• Exercise directions: In the entries that follow, find the word "program" and report each line it is on.

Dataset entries
(** * nxapi: token resolution ([getToken]) and the Nintendo Switch Online
    HTTP proxy ([cli/nso/http-server.ts])

    A shallow embedding of the TypeScript sources.  Asynchronous code is
    written in a small state-and-exception monad over a [World] that
    holds the persisted key-value store, the wall clock, the time that
    coming [await]s will take, the log of upstream requests and the
    in-memory caches of the server process.  Everything the program
    obtains from outside (the JWT decoder, the client id constant, the
    upstream services, the uuid generator) is a field of [Env], so every
    theorem holds for all behaviours of these collaborators.  A request
    in this monad runs from start to end on its own; the handlers whose
    outcome depends on what runs between their awaits are also given as
    tasks cut at their awaits ([Overlap]), which can be run turn by
    turn. *)

From Stdlib Require Import ZArith QArith.
From stdpp Require Import base option list strings gmap fin_maps.

Local Open Scope string_scope.
Local Open Scope Z_scope.

(** ** JavaScript values and helpers *)

Module Js.

(** [new Error(message)] *)
Record Error := mkError { message : string }.

(** Truthiness of a string: only the empty string is falsy. *)
Definition truthy (s : string) : bool :=
  match s with EmptyString => false | _ => true end.

(** Truthiness of an optional string ([undefined] is falsy). *)
Definition truthy_opt (o : option string) : bool :=
  match o with Some s => truthy s | None => false end.

(** [proxy_url ? a : b] takes the first branch for a non-empty string. *)
Definition configured (o : option string) : option string :=
  if truthy_opt o then o else None.

(** Truthiness of an optional array or object: present means truthy. *)
Definition defined {A} (o : option A) : bool :=
  match o with Some _ => true | None => false end.

(** Truthiness of an optional boolean flag. *)
Definition flag (o : option bool) : bool :=
  match o with Some b => b | None => false end.

(** [Array.prototype.includes] on an array of strings. *)
Definition includes (l : list string) (x : string) : bool :=
  existsb (String.eqb x) l.

(** [String.prototype.startsWith] *)
Definition startsWith (s p : string) : bool := String.prefix p s.

(** [String.prototype.substr(n)] with one argument. *)
Fixpoint substr (n : nat) (s : string) : string :=
  match n, s with
  | O, _ => s
  | S n', String _ s' => substr n' s'
  | S _, EmptyString => EmptyString
  end.

(** A JS [Set] of strings keeps its members in insertion order. *)
Definition Set_add (x : string) (s : list string) : list string :=
  if includes s x then s else s ++ [x].

Definition Set_delete (x : string) (s : list string) : list string :=
  filter (fun y => y ≠ x) s.

(** [new Set(iterable)] *)
Definition Set_new (l : list string) : list string :=
  foldl (fun s x => Set_add x s) [] l.

(** [obj[key] = value] on an object created by [{}], for a [value] that
    is itself an object.  The map holds the own properties, which are
    what [JSON.stringify] writes.  The key ["__proto__"] is the accessor
    inherited from [Object.prototype]: assigning an object to it
    replaces the prototype and creates no own property. *)
Definition set_property {V} (key : string) (value : V) (obj : gmap string V)
  : gmap string V :=
  if String.eqb key "__proto__" then obj else <[key := value]> obj.

End Js.

Import Js.

(** ** Data model *)

(** Modelled from the spec: [NintendoAccountSessionTokenJwtPayload] is
    declared in [api/na.ts]; a session token carries issuer, type,
    audience and expiry claims, which are the fields [getToken] reads. *)
Record JwtPayload := {
  iss : string;
  typ : string;
  aud : string;
  exp : Z;            (* seconds since the epoch *)
}.

(** Modelled from the spec: the decoded token of [Jwt.decode] ([api/util.ts]),
    of which the source reads the payload. *)
Record Jwt := { payload : JwtPayload }.

(** Modelled from the spec: [NintendoAccountUser] ([api/na.ts]); [id] is
    the stable identity of the user, the rest of the profile is opaque. *)
Record NintendoAccountUser := { id : string; user_profile : string }.

(** Modelled from the spec: [AccountLogin['webApiServerCredential']]
    ([api/znc-types.ts]), an access token with an explicit [expiresIn]
    in seconds. *)
Record Credential := { accessToken : string; expiresIn : Z }.

(** What [createWithSessionToken] resolves to as [data]: the fields of
    [SavedToken] without [expires_at].  The responses of the providers
    ([nintendoAccountToken], [flapg], [nsoAccount]) are kept as opaque
    blobs. *)
Record TokenData := {
  d_uuid : string;
  d_timestamp : string;
  d_nintendoAccountToken : string;
  d_user : NintendoAccountUser;
  d_flapg : string;
  d_nsoAccount : string;
  d_credential : Credential;
  d_proxy_url : option string;
}.

(** [SavedToken] of the source. *)
Record SavedToken := {
  uuid : string;
  timestamp : string;
  nintendoAccountToken : string;
  user : NintendoAccountUser;
  flapg : string;
  nsoAccount : string;
  credential : Credential;
  expires_at : Z;     (* milliseconds since the epoch *)
  proxy_url : option string;
}.

(** [{...data, expires_at: e}] *)
Definition spread (data : TokenData) (e : Z) : SavedToken :=
  {| uuid := d_uuid data;
     timestamp := d_timestamp data;
     nintendoAccountToken := d_nintendoAccountToken data;
     user := d_user data;
     flapg := d_flapg data;
     nsoAccount := d_nsoAccount data;
     credential := d_credential data;
     expires_at := e;
     proxy_url := d_proxy_url data |}.

(** The API object handed back to the caller: [new ZncApi(accessToken)]
    or [new ZncProxyApi(proxy_url, token)]. *)
Inductive Nso :=
| ZncApi (access_token : string)
| ZncProxyApi (url token : string).

(** Modelled from the spec: the presence types of [api/znc-types.ts].  A
    presence has a state, [updatedAt] and [logoutAt] timestamps and a
    descriptor of the active title; friends and the current user have a
    stable [nsaId] and a presence.  Announcements, web services and the
    active event are passed through by the proxy unread. *)
Inductive PresenceState := ONLINE | PLAYING | INACTIVE | OFFLINE.

Record Presence := {
  state : PresenceState;
  updatedAt : Z;
  logoutAt : Z;
  game : string;
}.

Record Friend := { nsaId : string; name : string; presence : Presence }.
Record CurrentUser := { cu_nsaId : string; cu_name : string; cu_presence : Presence }.
Record Announcement := { announcementId : Z; title : string }.
Record WebService := { ws_id : Z; ws_name : string }.
Record ActiveEvent := { ae_id : Z; ae_name : string }.

(** [AuthPolicy] and [AuthToken] of the source; an optional field is an
    [option]. *)
Record AuthPolicy := {
  announcements : option bool;
  list_friends : option bool;
  list_friends_presence : option bool;
  friend : option bool;
  friend_presence : option bool;
  webservices : option bool;
  activeevent : option bool;
  current_user : option bool;
  current_user_presence : option bool;
  friends : option (list string);
  friends_presence : option (list string);
}.

Record AuthToken := {
  at_user : string;
  policy : option AuthPolicy;
  created_at : Z;
}.

(** ** The world *)

(** Values of the persisted key-value store, by the shape the program
    stores under each key prefix. *)
Inductive Stored :=
| VSavedToken (t : SavedToken)     (* NsoToken.<session token> *)
| VString (s : string)             (* NintendoAccountToken.<user id> *)
| VStrings (l : list string)       (* NintendoAccountIds, ZncProxyAuthPolicies.<user id> *)
| VAuthToken (a : AuthToken).      (* ZncProxyAuthPolicy.<proxy token> *)

(** Requests that leave the process. *)
Inductive Call :=
| NsoLogin (token : string)                  (* ZncApi.createWithSessionToken *)
| ProxyLogin (url token : string)           (* ZncProxyApi.createWithSessionToken *)
| GetAnnouncements (nso : Nso)
| GetFriendList (nso : Nso)
| GetWebServices (nso : Nso)
| GetActiveEvent (nso : Nso)
| GetCurrentUser (nso : Nso)
| GetWebServiceToken (nso : Nso) (ws : string).

Definition AppData : Type := list Friend * list WebService * ActiveEvent * Z.
Definition UserData : Type := CurrentUser * Z.

Record World := {
  storage : gmap string Stored;          (* node-persist store *)
  clock : Z;                             (* Date.now(), milliseconds *)
  schedule : list N;                     (* duration of each coming await *)
  trace : list Call;                     (* upstream requests, oldest first *)
  entropy : nat;                         (* state of the uuid generator *)
  cached_announcements : option (list Announcement);
  cached_appdata : gmap string AppData;
  cached_userdata : gmap string UserData;
}.

Definition with_storage (f : gmap string Stored → gmap string Stored) (w : World) : World :=
  {| storage := f (storage w); clock := clock w; schedule := schedule w;
     trace := trace w; entropy := entropy w;
     cached_announcements := cached_announcements w;
     cached_appdata := cached_appdata w; cached_userdata := cached_userdata w |}.

Definition with_trace (c : Call) (w : World) : World :=
  {| storage := storage w; clock := clock w; schedule := schedule w;
     trace := trace w ++ [c]; entropy := entropy w;
     cached_announcements := cached_announcements w;
     cached_appdata := cached_appdata w; cached_userdata := cached_userdata w |}.

Definition with_entropy (n : nat) (w : World) : World :=
  {| storage := storage w; clock := clock w; schedule := schedule w;
     trace := trace w; entropy := n;
     cached_announcements := cached_announcements w;
     cached_appdata := cached_appdata w; cached_userdata := cached_userdata w |}.

Definition with_announcements (a : option (list Announcement)) (w : World) : World :=
  {| storage := storage w; clock := clock w; schedule := schedule w;
     trace := trace w; entropy := entropy w;
     cached_announcements := a;
     cached_appdata := cached_appdata w; cached_userdata := cached_userdata w |}.

Definition with_appdata (f : gmap string AppData → gmap string AppData) (w : World) : World :=
  {| storage := storage w; clock := clock w; schedule := schedule w;
     trace := trace w; entropy := entropy w;
     cached_announcements := cached_announcements w;
     cached_appdata := f (cached_appdata w); cached_userdata := cached_userdata w |}.

Definition with_userdata (f : gmap string UserData → gmap string UserData) (w : World) : World :=
  {| storage := storage w; clock := clock w; schedule := schedule w;
     trace := trace w; entropy := entropy w;
     cached_announcements := cached_announcements w;
     cached_appdata := cached_appdata w; cached_userdata := f (cached_userdata w) |}.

• Answer to the exercise:
    in-memory caches of the server process.  Everything the program
(** Values of the persisted key-value store, by the shape the program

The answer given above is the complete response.